WHAT THE EXERCISE ASKS — When you reach the line containing "apply act_bind_Ok in H as ([] & d2" in the entries below, begin reproducing lines exactly, and stop once the line containing "- rewrite <- (app_nil_r (_ ++ _ :: r)). intros" is done.

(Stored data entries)
■ ■ ■ ■ ■
(* ===== verification/StagedInstall.v ===== *)
(** * From the core's staging to the supervisor's acceptance

    What the core has validated, staged and prepared the supervisor accepts, and
    what the supervisor accepts is on disk as it is described. *)

From S2P Require Import Prelude Text Std Domain Foreign CredentialContract Database Stateful Fs.
From S2P Require Import ContainerPolicy InstallRecord PluginManager PluginArchive PluginRepository PluginRepositoryProps.
From S2P Require Import SnapshotStore PreparedInstall PreparedInstallProps.

(** ** What serde_json reads back *)

(** A plugin whose identifier and credentials were read from a manifest. *)
Definition plugin_from_manifest {U : UrlLib} {L : RepositoryLib} (p : SnapshotPlugin) : Prop :=
  ∃ content manifest, plugin_manifest_from_slice content = Some manifest ∧
    snapshot_plugin_id p = PluginManifest_id manifest ∧
    snapshot_plugin_credentials p = PluginManifest_credentials manifest.

(** Values that fit their types, with times RFC 3339 can write. *)
Definition snapshot_storable {U : UrlLib} {L : RepositoryLib} (m : SnapshotMetadata) : Prop :=
  uuid_value (snapshot_id m) ∧ rfc3339_time (snapshot_created_at m) ∧
  0 ≤ snapshot_file_count m < 2 ^ 64 ∧ 0 ≤ snapshot_extracted_bytes m < 2 ^ 64 ∧
  Forall plugin_from_manifest (snapshot_plugins m).
Definition prepared_storable {U : UrlLib} {L : RepositoryLib} (m : PreparedMetadata) : Prop :=
  uuid_value (prepared_id m) ∧ uuid_value (prepared_snapshot_id m) ∧
  (∀ id, prepared_risk_grant_id m = Some id → uuid_value id) ∧
  ∃ content manifest, plugin_manifest_from_slice content = Some manifest ∧
    prepared_plugin m = PluginManifest_id manifest.
Definition mirror_storable {U : UrlLib} {L : RepositoryLib} (m : GrantMirror) : Prop :=
  uuid_value (mirror_grant_id m) ∧ rfc3339_time (mirror_granted_at m) ∧
  ∃ content manifest, plugin_manifest_from_slice content = Some manifest ∧
    mirror_plugin_id m = PluginManifest_id manifest.

(** serde_json reads back what it has written, a final newline or not. *)
Class StagingJsonLaws {U : UrlLib} {L : RepositoryLib} (J : StagingJson) : Prop := {
  snapshot_roundtrip m content : snapshot_storable m →
    snapshot_to_vec m = Some content → snapshot_from_slice (content ++ newline) = Some m;
  prepared_roundtrip m content : prepared_storable m →
    prepared_to_vec m = Some content → prepared_from_slice (content ++ newline) = Some m;
  grant_roundtrip m content : mirror_storable m →
    grant_to_vec m = Some content → grant_from_slice (content ++ newline) = Some m;
}.

(** ** Paths and hashes that both sides accept *)

Lemma prepared_path_core value text buf :
  normalize_relative_path value = Ok (text, buf) → prepared_relative_path value = Ok value.
Proof.
  intros H. destruct (normalize_relative_path_Ok _ _ _ H) as (-> & names & Hp & Hne & _ & E).
  unfold normalize_relative_path in H. result_step. apply bind_Ok in H as ([] & Hs & _).
  unfold prepared_relative_path. bool_prop.
  rewrite (proj2 (negb_false_iff _)) by (by apply bool_decide_eq_true).
  repeat match goal with H : ?b = false |- context [?b] => rewrite H end. cbn [orb].
  replace (is_absolute value) with (starts_with value "/") by done.
  repeat match goal with H : ?b = false |- context [?b] => rewrite H end. cbn [orb].
  assert (existsb (λ component, negb (is_normal component)) (components value) = false) as ->.
  { rewrite E, components_collect by done. clear. induction names; [done|]. simpl. done. }
  assert (existsb (λ segment, str_contains segment ":"%char) (split "/"%char value) = false) as ->; [|done].
  clear -Hs. induction (split "/"%char value) as [|x l IH]; [done|]. cbn [check_segments for_each] in Hs.
  apply bind_Ok in Hs as ([] & Hx & Hs). result_step. bool_prop. simpl.
  apply orb_false_intro; [done|]. by apply IH.
Qed.

Lemma hex_digit_lower n : 0 ≤ n < 16 → is_ascii_digit (hex_digit n) || in_range 97 102 (hex_digit n) = true.
Proof.
  intros H. assert (∀ k, (k < 16)%nat → is_ascii_digit (hex_digit (Z.of_nat k)) || in_range 97 102 (hex_digit (Z.of_nat k)) = true) as Hk.
  { intros k Hk. do 16 (destruct k as [|k]; [done|]). lia. }
  specialize (Hk (Z.to_nat n)). rewrite Z2Nat.id in Hk by lia. apply Hk. lia.
Qed.

Lemma hex_byte_lower byte : Forall (λ c, is_ascii_digit c || in_range 97 102 c = true) (hex_byte byte).
Proof.
  assert (0 ≤ code byte < 256) as H.
  { unfold code. pose proof (N_ascii_bounded byte). lia. }
  repeat constructor; apply hex_digit_lower; [|apply Z.mod_pos_bound; lia].
  split; [apply Z.div_pos; lia|apply Z.div_lt_upper_bound; lia].
Qed.

Lemma hex_lower l n : zlen l = n → is_lower_hex (hex l) (2 * n) = true.
Proof.
  intros <-. unfold is_lower_hex, hex. apply andb_true_intro. split.
  - apply Z.eqb_eq. unfold str_len, zlen. rewrite <- length_bytes, bytes_str. induction l as [|x l IH]; [done|].
    rewrite fmap_cons. cbn [concat]. rewrite length_app. cbn [length hex_byte] in *. lia.
  - unfold str_all. rewrite bytes_str. apply forallb_forall. intros x Hx%list_elem_of_In. revert x Hx.
    apply Forall_forall. induction l as [|x l IH]; [constructor|]. rewrite fmap_cons. cbn [concat].
    apply Forall_app. split; [apply hex_byte_lower|apply IH].
Qed.

(** ** Preparing an installation *)

Section staged.
Context {K : Codec} {U : UrlLib} {B : Encoding} {L : RepositoryLib} {J : StagingJson}.
Context `{!StagingJsonLaws J}.
Context (plugin_data : path).

(** The snapshot that was stored is the one that is loaded. *)
Lemma load_snapshot_Ok id metadata files d found d' :
  snapshot_on_disk plugin_data id metadata files (disk_fs d) → snapshot_storable metadata →
  load_snapshot plugin_data id d = (Ok found, d') → found = metadata ∧ disk_fs d' = disk_fs d.
Proof.
  intros [(content & Hser & Hfile) Hroot _] Hst H. unfold load_snapshot, snapshot_io in H.
  apply act_bind_Ok in H as (n & d1 & H1%map_errors_Ok & H).
  apply (moves_run same_fs) in H1; [|apply fs_symlink_metadata_same]. act_step.
  apply act_bind_Ok in H as (n' & d2 & H2%map_errors_Ok & H).
  apply (moves_run same_fs) in H2; [|apply fs_symlink_metadata_same]. act_step.
  apply act_bind_Ok in H as (read & d3 & H3%map_errors_Ok & H). pose proof H3 as E3.
  apply (moves_run same_fs) in E3; [|apply fs_read_same]. unfold same_fs in *.
  apply syscall_Ok in H3. rewrite H2, H1, Hfile in H3. injection H3 as <- _.
  apply act_bind_Ok in H as (m & ? & [Hm%ok_or_Ok ->]%pure_Ok & H). act_step.
  apply act_ret_Ok in H as [-> ->]. rewrite (snapshot_roundtrip metadata) in Hm by done.
  split; [by injection Hm|congruence].
Qed.

(** What the core leaves for the supervisor. *)
Record prepared_on_disk (op : PreparedOperation) (id : Uuid) (metadata : SnapshotMetadata)
    (plugin : SnapshotPlugin) (grant : option LifecycleRiskGrant) (fs : Fs) : Prop := {
  on_disk_operation : ∃ content,
    prepared_to_vec (prepared_metadata (prepared_operation_id op) metadata id (prepared_plugin_id op) plugin grant)
      = Some content ∧
    fs !! (plugin_data ++ ["prepared"; json_name (prepared_operation_id op)]) = Some (File (content ++ newline));
  on_disk_grant g : grant = Some g → ∃ content, grant_to_vec (GrantMirror_from g) = Some content ∧
    fs !! (plugin_data ++ ["grants"; json_name (grant_id g)]) = Some (File (content ++ newline));
}.

Lemma mirror_grant_Ok grant d mirrored d' :
  mirror_grant plugin_data grant d = (Ok mirrored, d') →
  (∀ g, grant = Some g → ∃ content, grant_to_vec (GrantMirror_from g) = Some content ∧
    disk_fs d' !! (plugin_data ++ ["grants"; json_name (grant_id g)]) = Some (File (content ++ newline))) ∧
  ∀ r, disk_fs d' !! (plugin_data ++ "staging" :: r) = disk_fs d !! (plugin_data ++ "staging" :: r).
Proof.
  destruct grant as [g|]; cbn [mirror_grant]; intros H; [|by apply act_ret_Ok in H as [_ ->]].
  apply act_bind_Ok in H as ([] & d1 & [_ H1]%create_all_Ok & H).
  apply act_bind_Ok in H as ([] & d2 & [(content & Hs & Hf) [H2 _]]%atomic_write_json_Ok & [_ ->]%act_ret_Ok).
  rewrite <- app_assoc in Hf. split; [intros g' [= <-]; by exists content|]. intros r.
  assert (apart (plugin_data ++ ["grants"]) (plugin_data ++ "staging" :: r)) as Ha by (by apply apart_siblings).
  rewrite H2, H1; [done|..].
  - rewrite <- (app_nil_r (_ ++ _ :: r)). by apply apart_above.
  - rewrite <- (app_nil_r (_ ++ _ :: r)). intros E. symmetry in E. by eapply apart_app in E.
  - rewrite <- (app_nil_r (_ ++ _ :: r)). by apply apart_above.
Qed.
■ ■ ■ ■ ■
RESULT BELOW —
  apply act_bind_Ok in H as ([] & d2 & [(content & Hs & Hf) [H2 _]]%atomic_write_json_Ok & [_ ->]%act_ret_Ok).
  rewrite <- app_assoc in Hf. split; [intros g' [= <-]; by exists content|]. intros r.
  assert (apart (plugin_data ++ ["grants"]) (plugin_data ++ "staging" :: r)) as Ha by (by apply apart_siblings).
  rewrite H2, H1; [done|..].
  - rewrite <- (app_nil_r (_ ++ _ :: r)). by apply apart_above.
  - rewrite <- (app_nil_r (_ ++ _ :: r)). intros E. symmetry in E. by eapply apart_app in E.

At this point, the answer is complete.